_Task_
Set down exactly, from the records below, the line with "destruct (60 <=? score)%Z eqn:E3;" through the line with "(** After the", and nothing else.

[Records from a data source]
◇ ◇ ◇
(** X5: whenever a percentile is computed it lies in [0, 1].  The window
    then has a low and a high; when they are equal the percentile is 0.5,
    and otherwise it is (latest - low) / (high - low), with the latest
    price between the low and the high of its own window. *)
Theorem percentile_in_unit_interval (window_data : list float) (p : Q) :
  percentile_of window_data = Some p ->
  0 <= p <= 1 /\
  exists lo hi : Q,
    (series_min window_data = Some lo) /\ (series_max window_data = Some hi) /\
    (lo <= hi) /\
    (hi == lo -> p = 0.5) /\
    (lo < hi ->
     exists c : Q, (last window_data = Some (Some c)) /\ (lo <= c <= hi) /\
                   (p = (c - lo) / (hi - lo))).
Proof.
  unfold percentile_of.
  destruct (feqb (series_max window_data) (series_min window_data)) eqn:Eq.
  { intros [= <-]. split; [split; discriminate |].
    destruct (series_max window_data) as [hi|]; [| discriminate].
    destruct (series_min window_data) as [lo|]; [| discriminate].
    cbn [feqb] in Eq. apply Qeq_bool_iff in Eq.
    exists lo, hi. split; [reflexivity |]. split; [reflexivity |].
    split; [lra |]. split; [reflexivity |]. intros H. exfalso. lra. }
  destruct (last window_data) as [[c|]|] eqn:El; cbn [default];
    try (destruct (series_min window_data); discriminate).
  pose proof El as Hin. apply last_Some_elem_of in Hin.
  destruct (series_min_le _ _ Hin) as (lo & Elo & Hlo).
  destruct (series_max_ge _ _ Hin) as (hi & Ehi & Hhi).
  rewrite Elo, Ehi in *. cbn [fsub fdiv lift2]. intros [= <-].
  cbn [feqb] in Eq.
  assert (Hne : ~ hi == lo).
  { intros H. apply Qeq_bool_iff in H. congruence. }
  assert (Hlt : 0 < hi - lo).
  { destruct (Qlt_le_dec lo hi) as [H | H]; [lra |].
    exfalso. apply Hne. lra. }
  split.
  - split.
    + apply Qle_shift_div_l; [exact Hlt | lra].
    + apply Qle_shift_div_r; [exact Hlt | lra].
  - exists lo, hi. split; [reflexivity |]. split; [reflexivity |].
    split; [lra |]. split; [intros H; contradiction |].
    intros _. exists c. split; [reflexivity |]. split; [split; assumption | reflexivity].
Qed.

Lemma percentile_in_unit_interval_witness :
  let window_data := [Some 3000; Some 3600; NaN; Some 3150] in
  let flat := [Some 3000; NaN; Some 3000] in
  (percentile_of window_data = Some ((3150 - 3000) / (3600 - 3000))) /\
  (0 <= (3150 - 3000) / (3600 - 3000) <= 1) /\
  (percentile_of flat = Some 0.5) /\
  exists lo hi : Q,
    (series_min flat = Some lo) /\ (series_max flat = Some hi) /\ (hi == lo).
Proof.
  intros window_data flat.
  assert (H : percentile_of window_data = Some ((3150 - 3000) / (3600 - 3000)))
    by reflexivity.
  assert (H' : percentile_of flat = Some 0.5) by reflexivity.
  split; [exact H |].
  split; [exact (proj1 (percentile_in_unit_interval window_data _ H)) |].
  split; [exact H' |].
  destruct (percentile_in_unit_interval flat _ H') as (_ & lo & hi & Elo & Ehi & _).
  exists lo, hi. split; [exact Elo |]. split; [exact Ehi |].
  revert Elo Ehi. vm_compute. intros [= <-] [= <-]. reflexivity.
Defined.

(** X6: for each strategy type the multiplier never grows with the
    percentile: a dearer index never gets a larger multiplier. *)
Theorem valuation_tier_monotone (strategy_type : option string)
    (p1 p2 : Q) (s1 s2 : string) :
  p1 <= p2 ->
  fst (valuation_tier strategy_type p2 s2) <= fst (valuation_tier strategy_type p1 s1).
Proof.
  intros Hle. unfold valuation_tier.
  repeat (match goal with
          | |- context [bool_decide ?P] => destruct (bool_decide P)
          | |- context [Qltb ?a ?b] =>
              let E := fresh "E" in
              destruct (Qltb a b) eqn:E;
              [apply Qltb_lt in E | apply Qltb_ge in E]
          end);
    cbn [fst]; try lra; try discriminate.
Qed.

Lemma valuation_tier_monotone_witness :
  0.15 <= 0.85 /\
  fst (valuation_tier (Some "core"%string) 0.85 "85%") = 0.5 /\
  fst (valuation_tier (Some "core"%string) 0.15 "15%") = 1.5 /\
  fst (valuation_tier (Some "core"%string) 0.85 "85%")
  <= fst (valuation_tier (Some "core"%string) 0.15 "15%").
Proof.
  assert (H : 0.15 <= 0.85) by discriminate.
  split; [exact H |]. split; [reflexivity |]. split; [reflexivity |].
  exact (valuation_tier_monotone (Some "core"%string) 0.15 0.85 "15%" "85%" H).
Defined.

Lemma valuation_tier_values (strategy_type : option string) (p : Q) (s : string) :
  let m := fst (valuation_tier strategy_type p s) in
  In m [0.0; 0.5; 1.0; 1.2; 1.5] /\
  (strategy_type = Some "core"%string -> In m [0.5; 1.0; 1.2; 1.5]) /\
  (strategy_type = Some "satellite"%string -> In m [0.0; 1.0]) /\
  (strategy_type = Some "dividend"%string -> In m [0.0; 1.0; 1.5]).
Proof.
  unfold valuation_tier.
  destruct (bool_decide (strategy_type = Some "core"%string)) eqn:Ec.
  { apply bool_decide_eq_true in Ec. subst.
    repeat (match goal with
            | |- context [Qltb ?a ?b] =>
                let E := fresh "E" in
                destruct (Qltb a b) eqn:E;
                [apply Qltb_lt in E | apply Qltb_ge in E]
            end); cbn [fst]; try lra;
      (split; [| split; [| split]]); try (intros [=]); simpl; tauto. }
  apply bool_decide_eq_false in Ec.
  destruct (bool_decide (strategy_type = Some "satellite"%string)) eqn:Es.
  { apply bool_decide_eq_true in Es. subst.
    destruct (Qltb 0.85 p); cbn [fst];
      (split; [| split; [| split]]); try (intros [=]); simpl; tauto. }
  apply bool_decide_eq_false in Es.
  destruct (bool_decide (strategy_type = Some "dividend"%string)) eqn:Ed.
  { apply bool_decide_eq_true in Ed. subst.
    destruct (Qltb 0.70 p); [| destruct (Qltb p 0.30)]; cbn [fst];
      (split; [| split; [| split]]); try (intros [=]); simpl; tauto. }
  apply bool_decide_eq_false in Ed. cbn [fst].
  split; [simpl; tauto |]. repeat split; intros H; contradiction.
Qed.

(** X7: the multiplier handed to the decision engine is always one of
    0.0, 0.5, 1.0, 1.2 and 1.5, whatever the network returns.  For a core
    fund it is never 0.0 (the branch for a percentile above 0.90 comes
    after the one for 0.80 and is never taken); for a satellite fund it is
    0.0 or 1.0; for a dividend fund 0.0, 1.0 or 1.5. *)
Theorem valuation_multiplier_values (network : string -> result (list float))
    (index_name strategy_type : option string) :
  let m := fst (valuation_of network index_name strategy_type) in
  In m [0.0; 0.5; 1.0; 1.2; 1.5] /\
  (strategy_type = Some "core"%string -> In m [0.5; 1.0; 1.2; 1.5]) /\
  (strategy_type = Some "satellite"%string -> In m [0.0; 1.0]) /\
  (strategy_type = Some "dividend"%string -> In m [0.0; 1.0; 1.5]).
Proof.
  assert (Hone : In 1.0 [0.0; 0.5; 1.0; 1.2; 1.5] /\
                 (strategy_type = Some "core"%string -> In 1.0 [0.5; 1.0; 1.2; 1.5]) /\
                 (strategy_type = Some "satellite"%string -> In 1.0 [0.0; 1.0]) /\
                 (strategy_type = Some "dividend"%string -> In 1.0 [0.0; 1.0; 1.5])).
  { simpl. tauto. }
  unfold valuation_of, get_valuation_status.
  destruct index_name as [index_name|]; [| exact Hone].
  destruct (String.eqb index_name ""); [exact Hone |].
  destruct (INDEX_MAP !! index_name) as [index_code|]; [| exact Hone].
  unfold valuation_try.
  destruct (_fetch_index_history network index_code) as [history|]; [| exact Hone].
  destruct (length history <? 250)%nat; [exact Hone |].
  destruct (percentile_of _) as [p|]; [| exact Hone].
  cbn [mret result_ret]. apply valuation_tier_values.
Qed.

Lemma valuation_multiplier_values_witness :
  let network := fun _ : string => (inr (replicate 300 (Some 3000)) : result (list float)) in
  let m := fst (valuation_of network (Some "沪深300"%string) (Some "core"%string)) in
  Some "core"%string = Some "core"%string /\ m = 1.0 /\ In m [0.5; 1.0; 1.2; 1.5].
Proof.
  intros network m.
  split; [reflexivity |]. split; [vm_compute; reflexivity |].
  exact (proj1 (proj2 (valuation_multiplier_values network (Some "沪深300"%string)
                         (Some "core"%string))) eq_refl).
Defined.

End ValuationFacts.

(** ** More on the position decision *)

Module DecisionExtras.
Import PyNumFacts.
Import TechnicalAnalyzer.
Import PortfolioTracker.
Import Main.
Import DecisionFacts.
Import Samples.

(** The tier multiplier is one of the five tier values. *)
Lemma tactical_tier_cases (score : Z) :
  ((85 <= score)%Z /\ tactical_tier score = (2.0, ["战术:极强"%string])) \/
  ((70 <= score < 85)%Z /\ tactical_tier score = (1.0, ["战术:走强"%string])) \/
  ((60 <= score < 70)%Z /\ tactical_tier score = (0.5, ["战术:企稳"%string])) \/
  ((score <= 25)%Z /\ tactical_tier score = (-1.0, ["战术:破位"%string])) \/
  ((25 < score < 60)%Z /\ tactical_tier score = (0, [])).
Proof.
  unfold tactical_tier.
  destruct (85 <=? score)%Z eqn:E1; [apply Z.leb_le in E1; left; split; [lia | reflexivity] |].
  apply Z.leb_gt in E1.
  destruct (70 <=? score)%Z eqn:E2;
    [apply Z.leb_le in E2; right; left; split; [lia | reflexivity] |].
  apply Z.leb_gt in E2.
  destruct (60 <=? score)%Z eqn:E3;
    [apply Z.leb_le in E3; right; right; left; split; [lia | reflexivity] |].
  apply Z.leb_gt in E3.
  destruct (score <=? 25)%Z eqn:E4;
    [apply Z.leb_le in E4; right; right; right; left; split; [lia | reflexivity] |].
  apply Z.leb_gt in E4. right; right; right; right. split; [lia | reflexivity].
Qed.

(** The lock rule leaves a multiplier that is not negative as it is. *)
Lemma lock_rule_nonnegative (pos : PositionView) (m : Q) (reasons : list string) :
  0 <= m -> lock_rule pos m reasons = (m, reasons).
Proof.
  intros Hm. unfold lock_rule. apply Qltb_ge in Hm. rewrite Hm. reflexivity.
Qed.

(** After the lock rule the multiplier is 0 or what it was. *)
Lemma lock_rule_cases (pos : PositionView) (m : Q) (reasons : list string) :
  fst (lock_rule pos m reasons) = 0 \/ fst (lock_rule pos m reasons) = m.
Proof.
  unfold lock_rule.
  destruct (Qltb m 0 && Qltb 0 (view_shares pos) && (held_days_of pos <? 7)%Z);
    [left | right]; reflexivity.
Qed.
◇ ◇ ◇
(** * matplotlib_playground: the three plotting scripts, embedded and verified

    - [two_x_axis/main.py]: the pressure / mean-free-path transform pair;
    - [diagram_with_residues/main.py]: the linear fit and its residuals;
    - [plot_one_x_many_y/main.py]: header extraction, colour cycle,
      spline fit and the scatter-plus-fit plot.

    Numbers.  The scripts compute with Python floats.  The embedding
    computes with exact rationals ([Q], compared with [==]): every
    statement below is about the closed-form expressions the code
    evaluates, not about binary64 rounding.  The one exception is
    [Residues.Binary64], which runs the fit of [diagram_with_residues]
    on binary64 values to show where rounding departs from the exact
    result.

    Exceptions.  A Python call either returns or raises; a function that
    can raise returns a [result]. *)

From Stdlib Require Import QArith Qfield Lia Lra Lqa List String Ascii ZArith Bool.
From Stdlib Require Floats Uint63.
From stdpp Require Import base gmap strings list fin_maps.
◇ ◇ ◇
_Written answer_
  destruct (60 <=? score)%Z eqn:E3;
    [apply Z.leb_le in E3; right; right; left; split; [lia | reflexivity] |].
  apply Z.leb_gt in E3.
  destruct (score <=? 25)%Z eqn:E4;
    [apply Z.leb_le in E4; right; right; right; left; split; [lia | reflexivity] |].
  apply Z.leb_gt in E4. right; right; right; right. split; [lia | reflexivity].
Qed.

(** The lock rule leaves a multiplier that is not negative as it is. *)
Lemma lock_rule_nonnegative (pos : PositionView) (m : Q) (reasons : list string) :
  0 <= m -> lock_rule pos m reasons = (m, reasons).
Proof.
  intros Hm. unfold lock_rule. apply Qltb_ge in Hm. rewrite Hm. reflexivity.
Qed.

(** After the lock rule the multiplier is 0 or what it was. *)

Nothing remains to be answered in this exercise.